## [What the exercise asks]
With both ends included, transcribe exactly the records below from their first line to the line that contains "(filtered_table interval_blocks df) [])".

## [Source records]
(** An aggregate of the table of sums has a row behind it. *)
Lemma interval_sums_row (interval_blocks : Z) (df : list Transaction) (a : Aggregate) :
  In a (interval_sums interval_blocks df) ->
  exists r, In r (filtered_table interval_blocks df)
            /\ interval r = agg_interval a
            /\ tx_token_type (row_tx r) = Some (agg_token_type a).
Proof.
  intros Hin. apply lookup_sum_In in Hin.
  destruct (groupby_sum_from (agg_interval a) (agg_token_type a)
              (filtered_table interval_blocks df) []) as [_ Hlookup]; [constructor|].
  cbv zeta in Hlookup. unfold interval_sums, groupby_sum in Hin. rewrite Hlookup in Hin.
  unfold values_of in Hin.
  destruct (filter (has_key (agg_interval a) (agg_token_type a))
              (filtered_table interval_blocks df)) as [|r rows] eqn:Hf.
  - now elim Hin.
  - assert (Hr : In r (filter (has_key (agg_interval a) (agg_token_type a))
                         (filtered_table interval_blocks df))) by (rewrite Hf; now left).
    apply filter_In in Hr. destruct Hr as [Hr Hk].
    unfold has_key in Hk. apply andb_true_iff in Hk. destruct Hk as [Hi Ht].
    exists r. split; [exact Hr|]. split; [now apply Z.eqb_eq | now apply token_is_spec].
Qed.
Lemma action_terminates_witness :
  resolve "greet" = Some m_greet
  /\ (11 <= 11)%nat
  /\ (exists steps, greet_loop 11 f1_0 [] = Some steps /\ List.length steps = 10%nat)
  /\ exists p,
       call 11 m_greet = Some p
       /\ (List.length (steps_of p) <= 11)%nat
       /\ forall w, exists q r,
            p = q ++ r /\ trace (fst (exec_cmds p w)) = trace w ++ q.
Proof.
  split; [reflexivity|]. split; [apply le_n|].
  apply (action_terminates "greet" m_greet 11); [reflexivity | apply le_n].
Defined.

(* ================================================================== *)
(** ** Construction and activation *)

(** Logging changes no motion step. *)
Lemma steps_of_log (tr : list cmd) (l : level) (msg : message) :
  steps_of (tr ++ [Log l msg]) = steps_of tr.
Proof.
  induction tr as [|[m v| d | l' msg' | e] tr IH];
    cbn [steps_of app]; try exact IH; try reflexivity.
  f_equal; [|exact IH]. f_equal. clear IH.
  induction tr as [|[m' v'| d' | l' msg' | e'] tr IH];
    cbn [next_sleep app]; try exact IH; reflexivity.
Qed.

Lemma enter_unresolved (s : system) :
  resolve (task (self s)) = None -> __enter__ s = (Raises invalid_task, s).
Proof. unfold __enter__. now intros ->. Qed.

Lemma enter_resolved (s : system) (f : method) :
  resolve (task (self s)) = Some f ->
  bg s = Initial ->
  __enter__ s
  = (Returns,
     System (Object (task (self s)) (done (self s)) (Some f)) Entry
            (emit (Log DEBUG (Text ("Task initialized (" ++ task (self s) ++ ")")))
                  (hw s))).
Proof. unfold __enter__, start. intros -> H. cbn [bg]. now rewrite H. Qed.

(** C3: [__enter__] on a task outside the eight names raises the
    invalid-task error at once and leaves the whole system as it was: the
    thread is not started and the world (throttles and trace) is untouched.
    On a task among the eight names it does not raise that error, and on a
    thread that was not started before it returns with the thread started
    and no actuator write made. *)
Theorem enter_validates_task (s : system) :
  (~ In (task (self s)) task_names ->
     __enter__ s = (Raises invalid_task, s))
  /\ (In (task (self s)) task_names ->
        fst (__enter__ s) <> Raises invalid_task
        /\ (bg s = Initial ->
              fst (__enter__ s) = Returns
              /\ bg (snd (__enter__ s)) = Entry
              /\ steps_of (trace (hw (snd (__enter__ s))))
                 = steps_of (trace (hw s)))).
Proof.
  split; intro H.
  - apply enter_unresolved.
    destruct (resolve (task (self s))) eqn:E; [|reflexivity].
    exfalso. apply H, resolve_names. congruence.
  - apply resolve_names in H.
    destruct (resolve (task (self s))) as [f|] eqn:E; [|congruence]. split.
    + unfold __enter__, start. rewrite E. cbn [bg].
      destruct (bg s); cbn [fst]; discriminate.
    + intro Hbg. rewrite (enter_resolved s f E Hbg). cbn [fst snd bg hw].
      repeat split. apply steps_of_log.
Qed.

Lemma enter_validates_task_witness :
  (~ In (task (self sing_runner)) task_names
   /\ __enter__ sing_runner = (Raises invalid_task, sing_runner))
  /\ (In (task (self dance_runner)) task_names
      /\ bg dance_runner = Initial
      /\ fst (__enter__ dance_runner) = Returns
      /\ bg (snd (__enter__ dance_runner)) = Entry).
Proof.
  assert (Hsing : ~ In (task (self sing_runner)) task_names).
  { cbn. intros [H|[H|[H|[H|[H|[H|[H|[H|[]]]]]]]]]; discriminate H. }
  assert (Hdance : In (task (self dance_runner)) task_names).
  { cbn. do 6 right. left. reflexivity. }
  split.
  - split; [exact Hsing|].
    exact (proj1 (enter_validates_task sing_runner) Hsing).
  - split; [exact Hdance|]. split; [reflexivity|].
    destruct (proj2 (enter_validates_task dance_runner) Hdance) as [_ H].
    destruct (H eq_refl) as (H1 & H2 & _). split; [exact H1 | exact H2].
Defined.

(** C10: the constructor does not look at the task.  Whatever the task
    string, if [MotorKit()] raises, the constructor raises that same
    exception, and otherwise it returns an object that holds the task, with
    no method resolved, the thread not started and no actuator write made;
    for a task outside the eight names the invalid-task error comes only
    from [__enter__] on that object. *)
Theorem init_does_not_validate (t : string) (w : world) :
  (forall e, __init__ (Some e) t w = inl e)
  /\ exists s,
       __init__ None t w = inr s
       /\ task (self s) = t
       /\ exec (self s) = None
       /\ done (self s) = false
       /\ bg s = Initial
       /\ steps_of (trace (hw s)) = steps_of (trace w)
       /\ (~ In t task_names -> __enter__ s = (Raises invalid_task, s)).
Proof.
  split; [reflexivity|]. exists (constructed t w). split; [reflexivity|].
  cbn [constructed self task exec done bg hw]. repeat split.
  - apply steps_of_log.
  - intro H. apply enter_unresolved. change (resolve t = None).
    destruct (resolve t) eqn:E; [|reflexivity].
    exfalso. apply H, resolve_names. congruence.
Qed.

Lemma init_does_not_validate_witness :
  ~ In "sing" task_names
  /\ __init__ None "sing" calm = inr sing_runner
  /\ __enter__ sing_runner = (Raises invalid_task, sing_runner).
Proof.
  assert (Hsing : ~ In "sing" task_names).
  { cbn. intros [H|[H|[H|[H|[H|[H|[H|[H|[]]]]]]]]]; discriminate H. }
  split; [exact Hsing|]. split; [reflexivity|].
  destruct (init_does_not_validate "sing" calm) as [_ (s & Hs & _ & _ & _ & _ & _ & H)].
  injection Hs as <-. exact (H Hsing).
Defined.

(* ================================================================== *)
(** ** The background thread *)

Section Thread.

Variable fuel : nat.

Lemma bg_steps_add (n m : nat) :
  forall s, bg_steps fuel (n + m) s = bg_steps fuel m (bg_steps fuel n s).
Proof. induction n as [|n IH]; intro s; cbn [bg_steps Nat.add]; auto. Qed.

(** A thread that is over takes no further step. *)
Lemma terminated_stays (s : system) (n : nat) :
  terminated (bg s) = true -> bg_steps fuel n s = s.
Proof.
  intro H. induction n as [|n IH]; [reflexivity|]. cbn [bg_steps].
  replace (bg_step fuel s) with s; [exact IH|].
  unfold bg_step. destruct (bg s); try discriminate H; reflexivity.
Qed.

Lemma terminated_from (s s' : system) (k n : nat) :
  bg_steps fuel k s = s' -> terminated (bg s') = true -> (k <= n)%nat ->
  bg_steps fuel n s = s'.
Proof.
  intros Hk Ht Hle. replace n with (k + (n - k))%nat by lia.
  rewrite bg_steps_add, Hk. now apply terminated_stays.
Qed.
(** X1: no cell but the first of a notebook can be run on its own.  Run in
    a fresh kernel, whatever the packages do, every later cell of every
    notebook ends with a [NameError] on one of the names it takes from an
    earlier cell, unless an operation of the packages (an import, a call)
    has raised before the cell got to that name; it never completes. *)
Theorem later_cells_need_the_kernel :
  Forall (fun nb => Forall needs_kernel (tl (nb_cells nb))) notebooks.
Proof.
  repeat (apply Forall_cons || apply Forall_nil);
    intros X fuel w;
    match goal with
    | |- context [run ?X ?f ?w ?p] =>
        pattern (run X f w p);
        match goal with
        | |- ?P _ => change (wp X (exec_block X f p) (MState [] [] w []) P)
        end
    end.
  all: wp_run heap_concrete no_track kernel_leaf.
Qed.

(* ===================================================================== *)
(** ** Names and unpacking *)
(* ===================================================================== *)

Lemma any_event_all lg : forallb any_event lg = true.
Proof. induction lg; simpl; auto. Qed.

(** Write out the log of the state in the goal. *)
Ltac unfold_logs :=
  repeat match goal with
         | lg := _ :: _ : list (ext_op * reply) |- _ => subst lg
         | lg := _ :: _ : list event |- _ => subst lg
         end.

Ltac only_leaf :=
  idtac; wp_cont;
  lazymatch goal with
  | |- after _ _ _ _ => idtac
  | |- library_only _ =>
      cbv beta iota delta [library_only fst snd log];
      first [ exact I | do 2 eexists; reflexivity ]
  end.

(** The runs of the two notebooks without loops. *)
Lemma straight_notebooks_end (X : external) fuel w :
  library_only (run X fuel w (nb_code particle_parametric)) /\
  library_only (run X fuel w (nb_code galaxy_lines)).
Proof.
  split.
  - change (wp X (exec_block X fuel (nb_code particle_parametric))
              (MState [] [] w []) library_only).
    wp_run heap_concrete no_track only_leaf.
  - change (wp X (exec_block X fuel (nb_code galaxy_lines))
              (MState [] [] w []) library_only).
    wp_run heap_concrete no_track only_leaf.
Qed.

Ltac checked_solve :=
  cbv beta iota delta [unpack_checked unpacking fst snd log];
  let xs := fresh "xs" in
  let d := fresh "d" in
  let op := fresh "op" in
  let older := fresh "older" in
  let Hlog := fresh "Hlog" in
  let Hop := fresh "Hop" in
  let Hlen := fresh "Hlen" in
  intros xs (d & op & older & Hlog & Hop) Hlen;
  unfold_logs;
  first
    [ discriminate Hlog
    | inversion Hlog; subst;
      first
        [ discriminate Hop
        | eexists; reflexivity
        | exfalso; apply Hlen; reflexivity ] ].
(** * CompassQL: specification queries and specification-level constraints

    A shallow embedding of [src/query/spec.ts] and [src/constraint/spec.ts]
    together with the properties of the constraint-satisfaction engine that
    the design document states about them.

    Layout: the JavaScript value model, the collaborators that the two
    modules import, the embedded functions, and then the theorems. *)

From Stdlib Require Import ZArith.
From stdpp Require Import base strings list gmap pretty.

Local Open Scope string_scope.
Local Open Scope list_scope.

(* ===================================================================== *)
(** * 1. JavaScript values *)
(* ===================================================================== *)

(** JSON-like values.  An object is the list of its own enumerable
    properties in insertion order, which is the order [for ... in] visits
    them (the property names met here are not array indices, which
    JavaScript would visit first); an object never holds the same key
    twice, and [setProp] keeps it so. *)
#[warnings="-register-all"] Inductive value : Type :=
  | VUndefined
  | VNull
  | VBool (b : bool)
  | VNum (n : Z)
  | VStr (s : string)
  | VArr (elems : list value)
  | VObj (props : list (string * value)).

Definition object : Type := list (string * value).

(** [!!v] *)
Definition truthy (v : value) : bool :=
  match v with
  | VUndefined | VNull => false
  | VBool b => b
  | VNum n => negb (n =? 0)%Z
  | VStr s => negb (String.eqb s "")
  | VArr _ | VObj _ => true
  end.

(** [v === undefined], [v === null], [v === true], [v === false],
    [v === 'lit'].  Every strict comparison of the two modules has a
    primitive literal on one side. *)
Definition isUndefined (v : value) : bool :=
  match v with VUndefined => true | _ => false end.

Definition isNull (v : value) : bool :=
  match v with VNull => true | _ => false end.

Definition eqBool (v : value) (b : bool) : bool :=
  match v with VBool b' => Bool.eqb b' b | _ => false end.

Definition eqStr (v : value) (lit : string) : bool :=
  match v with VStr s => String.eqb s lit | _ => false end.

Definition isArray (v : value) : bool :=
  match v with VArr _ => true | _ => false end.

(** [o.k] on a plain object: the first (only) binding of [k]. *)
Fixpoint field (o : object) (k : string) : value :=
  match o with
  | [] => VUndefined
  | (k', v) :: rest => if String.eqb k k' then v else field rest k
  end.

(** [o[k] = v] on a plain object: overwrite in place, or append. *)
Fixpoint setProp (k : string) (v : value) (o : object) : object :=
  match o with
  | [] => [(k, v)]
  | (k', v') :: rest =>
      if String.eqb k k' then (k, v) :: rest else (k', v') :: setProp k v rest
  end.

(** The index keys ["0"], ["1"], ... of a string or an array of length [n]. *)
Definition indexKeys (n : nat) : list string := (λ i : nat, pretty i) <$> seq 0 n.

(** The position an index key denotes, if it is one below [n]. *)
Definition indexOfKey (k : string) (n : nat) : option nat :=
  fst <$> list_find (λ i : nat, pretty i = k) (seq 0 n).

(** The keys [for (k in v)] enumerates: the own properties of an object,
    the indices of an array or of a string; nothing for the other
    primitives, nor for [null] and [undefined]. *)
Definition ownKeys (v : value) : list string :=
  match v with
  | VObj props => props.*1
  | VArr elems => indexKeys (length elems)
  | VStr s => indexKeys (String.length s)
  | _ => []
  end.

(** [v.hasOwnProperty(k)], for the keys [for ... in] can yield. *)
Definition hasOwnProperty (v : value) (k : string) : bool :=
  bool_decide (k ∈ ownKeys v).

(** [v[k]].  A string answers its characters and an array its elements;
    reading a property of [null] or [undefined] is a TypeError in
    JavaScript: no embedded function reaches that case (each read is
    guarded or made on a key [ownKeys] returned), and it is [undefined]
    here. *)
Definition get (v : value) (k : string) : value :=
  match v with
  | VObj props => field props k
  | VArr elems =>
      match indexOfKey k (length elems) with
      | Some i => default VUndefined (elems !! i)
      | None => if String.eqb k "length" then VNum (Z.of_nat (length elems)) else VUndefined
      end
  | VStr s =>
      match indexOfKey k (String.length s) with
      | Some i =>
          match String.get i s with
          | Some c => VStr (String c EmptyString)
          | None => VUndefined
          end
      | None => if String.eqb k "length" then VNum (Z.of_nat (String.length s)) else VUndefined
      end
  | _ => VUndefined
  end.

(** [contains(arr, item)] of [util], on string literals. *)
Definition contains (arr : list string) (item : string) : bool :=
  existsb (String.eqb item) arr.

## [Completed task]
(** An aggregate of the table of sums has a row behind it. *)
Lemma interval_sums_row (interval_blocks : Z) (df : list Transaction) (a : Aggregate) :
  In a (interval_sums interval_blocks df) ->
  exists r, In r (filtered_table interval_blocks df)
            /\ interval r = agg_interval a
            /\ tx_token_type (row_tx r) = Some (agg_token_type a).
Proof.
  intros Hin. apply lookup_sum_In in Hin.
  destruct (groupby_sum_from (agg_interval a) (agg_token_type a)
              (filtered_table interval_blocks df) []) as [_ Hlookup]; [constructor|].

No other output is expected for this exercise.